[Records from a data source]
══════════════════════════════
(** * Pocket FM downloader: API handler and download manager

    A shallow embedding of [src/api_handler.py] (class [PocketFMAPIHandler])
    and [src/download_manager.py] (class [DownloadManager]), with the
    constants of [src/config.py], and the properties of the resilient
    API-access layer and of the download/delivery pipeline; then of the
    handlers of [src/handlers.py] that feed the queue, and of the queue
    itself.

    Conventions of the embedding.
    - Python exceptions are values of [exn]; a computation that may raise
      returns a [Res].  Only subclasses of Python's [Exception] are modelled
      (cancellation and interpreter exit are not errors of the program), so
      [except Exception] and a bare [except] both catch every [exn].
    - Everything outside the two classes (the HTTP session, the Telegram
      client, the file system calls that can fail, the event-loop clock) is an
      oracle [env]: the outcome of the [n]-th external call is a function of
      [n] and of the call, so every behaviour of the outside is covered.
    - [logger] calls are not modelled beyond the evaluation of their
      argument: writing the line has no effect on the program;
      [init_session] and the aiohttp session belong to the environment.
    - JSON numbers are integers; event-loop time and the progress percentage
      are exact rationals in place of floats.
    - Expressions inside log lines that can raise are kept ([len(results)],
      [episode.get('title')]). *)

From Stdlib Require Import ZArith QArith Lqa List Bool Lia.
From stdpp Require Import base option list strings gmap.

Set Warnings "-register-all".
Local Open Scope string_scope.
Local Open Scope Z_scope.

(** ** Python values and exceptions *)

Module Py.

(** The exception classes the two modules can meet. [OtherError] stands for
    any further subclass of [Exception] raised by a library call
    (aiohttp.ClientError, OSError, a Telegram RPC error, ...). *)
Inductive exn :=
| TimeoutError        (* asyncio.TimeoutError *)
| ZeroDivisionError
| IndexError
| AttributeError
| ValueError
| OtherError (tag : string).

Inductive Res (A : Type) :=
| Ok (a : A)
| Raise (e : exn).
Arguments Ok {A} a.
Arguments Raise {A} e.

(** What [response.json()] can return. A dict is kept as the list of its
    (key, value) pairs; [dict_lookup] reads the first pair of a key. *)
Inductive json :=
| JNull
| JBool (b : bool)
| JNum (n : Z)
| JStr (s : string)
| JList (l : list json)
| JDict (kv : list (string * json)).

(** Python truth value: [None], [False], [0], the empty string, [[]] and
    [{}] are false. *)
Definition truthy (v : json) : bool :=
  match v with
  | JNull => false
  | JBool b => b
  | JNum n => negb (Z.eqb n 0)
  | JStr s => negb (String.eqb s "")
  | JList l => match l with [] => false | _ => true end
  | JDict kv => match kv with [] => false | _ => true end
  end.

Fixpoint dict_lookup (kv : list (string * json)) (k : string) : option json :=
  match kv with
  | [] => None
  | (k', v) :: rest => if String.eqb k' k then Some v else dict_lookup rest k
  end.

(** [len(v)], as far as whether it raises: strings, lists and dicts have a
    length; on [None], a boolean or a number [len] raises TypeError. *)
Definition py_len_check (v : json) : Res unit :=
  match v with
  | JStr _ | JList _ | JDict _ => Ok tt
  | _ => Raise (OtherError "TypeError")
  end.

(** [v.get(k, default)]: defined on dicts only; on any other JSON value the
    attribute lookup raises AttributeError. *)
Definition py_get (v : json) (k : string) (default : json) : Res json :=
  match v with
  | JDict kv => Ok (from_option id default (dict_lookup kv k))
  | _ => Raise AttributeError
  end.

End Py.

(** ** The world the two classes run in *)

Module World.
Import Py.

(** State of [PocketFMAPIHandler] ([__init__]); the aiohttp session is part
    of the environment. *)
Record PocketFMAPIHandler := mkHandler {
  base_urls : list string;
  current_url_index : nat;
  retry_attempts : nat;
  retry_delay : Z
}.

(** The status texts [_process_item] formats, by their template.
    - [TxtGettingUrl t]: "Downloading: {t} ... Getting stream URL..."
    - [TxtNoStreamUrl t]: "Failed: Could not get stream URL / Episode: {t}"
    - [TxtProgress t p total]: "Downloading: {t} / Progress: {p:.1f}% / Size: {total/2^20:.2f} MB"
    - [TxtDownloadFailed t]: "Download Failed / Episode: {t} / Please try again later"
    - [TxtUploading t]: "Uploading to Telegram / {t}..."
    - [TxtComplete t]: "Download Complete! ... {t} has been downloaded and uploaded."
    - [TxtUploadFailed path]: "Download complete but upload failed / File saved locally: {path}"
    - [TxtError e]: "Error / {str(e)[:200]}" *)
Inductive text :=
| TxtGettingUrl (title : json)
| TxtNoStreamUrl (title : json)
| TxtProgress (title : json) (percent : Q) (total : Z)
| TxtDownloadFailed (title : json)
| TxtUploading (title : json)
| TxtComplete (title : json)
| TxtUploadFailed (filepath : string)
| TxtError (e : exn).

(** Calls that leave the two classes. [Progress] is the invocation of the
    [progress_callback] handed to [download_file]. *)
Inductive call :=
| HttpRequest (method url : string) (params : list (string * json))
| HttpGet (url : json)
| Sleep (secs : Z)
| FileOpen (path : string)
| FileWrite (path : string) (chunk : list Byte.byte)
| Progress (percent : Q) (downloaded total : Z)
| SendMessage (chat_id : Z) (msg : text)
| EditText (msg : text)
| DeleteMessage
| SendAudio (chat_id : Z) (audio : string) (title duration : json)
| Mkdir (path : string)
| Remove (path : string).

(** [fs] holds the regular files under the path strings the program uses
    for them. Two strings that name one file ("a/b" and "a/./b") are two
    keys, so what is said about files is said at the path the code passes,
    together with the calls it makes; nothing is concluded about a file
    from the state of other keys. *)
Record world := mkWorld {
  api : PocketFMAPIHandler;           (* the global [api_handler] *)
  fs : gmap string (list Byte.byte);  (* regular files, by path *)
  loop_time : Q;                      (* asyncio.get_event_loop().time() *)
  last_update : Q;                    (* the cell [last_update[0]] *)
  trace : list call                   (* calls made so far, oldest first *)
}.

Definition set_api (h : PocketFMAPIHandler) (w : world) : world :=
  mkWorld h (fs w) (loop_time w) (last_update w) (trace w).
Definition set_index (i : nat) (w : world) : world :=
  set_api (mkHandler (base_urls (api w)) i (retry_attempts (api w))
                     (retry_delay (api w))) w.
Definition set_fs (f : gmap string (list Byte.byte)) (w : world) : world :=
  mkWorld (api w) f (loop_time w) (last_update w) (trace w).
Definition set_loop_time (t : Q) (w : world) : world :=
  mkWorld (api w) (fs w) t (last_update w) (trace w).
Definition set_last_update (t : Q) (w : world) : world :=
  mkWorld (api w) (fs w) (loop_time w) t (trace w).
Definition log (c : call) (w : world) : world :=
  mkWorld (api w) (fs w) (loop_time w) (last_update w) (trace w ++ [c])%list.

(** What [session.request(...)] gives: a response with its status and what
    [response.json()] does on it, or an exception of the transport. *)
Inductive http_outcome :=
| HttpResponse (status : Z) (body : Res json)
| HttpRaise (e : exn).

(** The content-length header as [int(...)] sees it. *)
Inductive header_int :=
| Absent
| Malformed
| Int (n : Z).

(** What [session.get(url)] gives in [download_file]. Each chunk of
    [iter_chunked] comes with the event-loop time at which it is handled;
    [dl_stream_error] is raised once the chunks are consumed. *)
Record get_response := mkGet {
  dl_status : Z;
  dl_content_length : header_int;
  dl_chunks : list (Q * list Byte.byte);
  dl_stream_error : option exn
}.

Inductive get_outcome :=
| GetResponse (r : get_response)
| GetRaise (e : exn).

(** The environment. The first argument of each oracle is the number of
    calls made before this one. [py_str] is Python's [str()] as used by the
    f-string of the file name; [download_path] is [config.DOWNLOAD_PATH],
    read from the process environment. *)
Record env := mkEnv {
  on_request : nat -> string -> string -> list (string * json) -> http_outcome;
  on_get : nat -> json -> get_outcome;
  on_call : nat -> call -> option exn;
  py_str : json -> string;
  download_path : string
}.

(** Computations: state passing over [world], with exceptions. *)
Definition M (A : Type) : Type := world -> Res A * world.

Definition ret {A} (a : A) : M A := fun w => (Ok a, w).
Definition raise {A} (e : exn) : M A := fun w => (Raise e, w).
Definition bind {A B} (m : M A) (k : A -> M B) : M B :=
  fun w => match m w with
           | (Ok a, w') => k a w'
           | (Raise e, w') => (Raise e, w')
           end.
Definition lift {A} (r : Res A) : M A := fun w => (r, w).

(** [try: m except Exception as e: h e] *)
Definition try_except {A} (m : M A) (h : exn -> M A) : M A :=
  fun w => match m w with
           | (Ok a, w') => (Ok a, w')
           | (Raise e, w') => h e w'
           end.

(** [try: m finally: f]; an exception of [f] replaces the outcome of [m]. *)
Definition try_finally {A} (m : M A) (f : M unit) : M A :=
  fun w => match m w with
           | (r, w') => match f w' with
                        | (Ok _, w'') => (r, w'')
                        | (Raise e, w'') => (Raise e, w'')
                        end
           end.

Definition get_world : M world := fun w => (Ok w, w).
Definition modify (f : world -> world) : M unit := fun w => (Ok tt, f w).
══════════════════════════════
From the entries above, copy every line that holds the word "kept".

    - Expressions inside log lines that can raise are kept ([len(results)],
(** What [response.json()] can return. A dict is kept as the list of its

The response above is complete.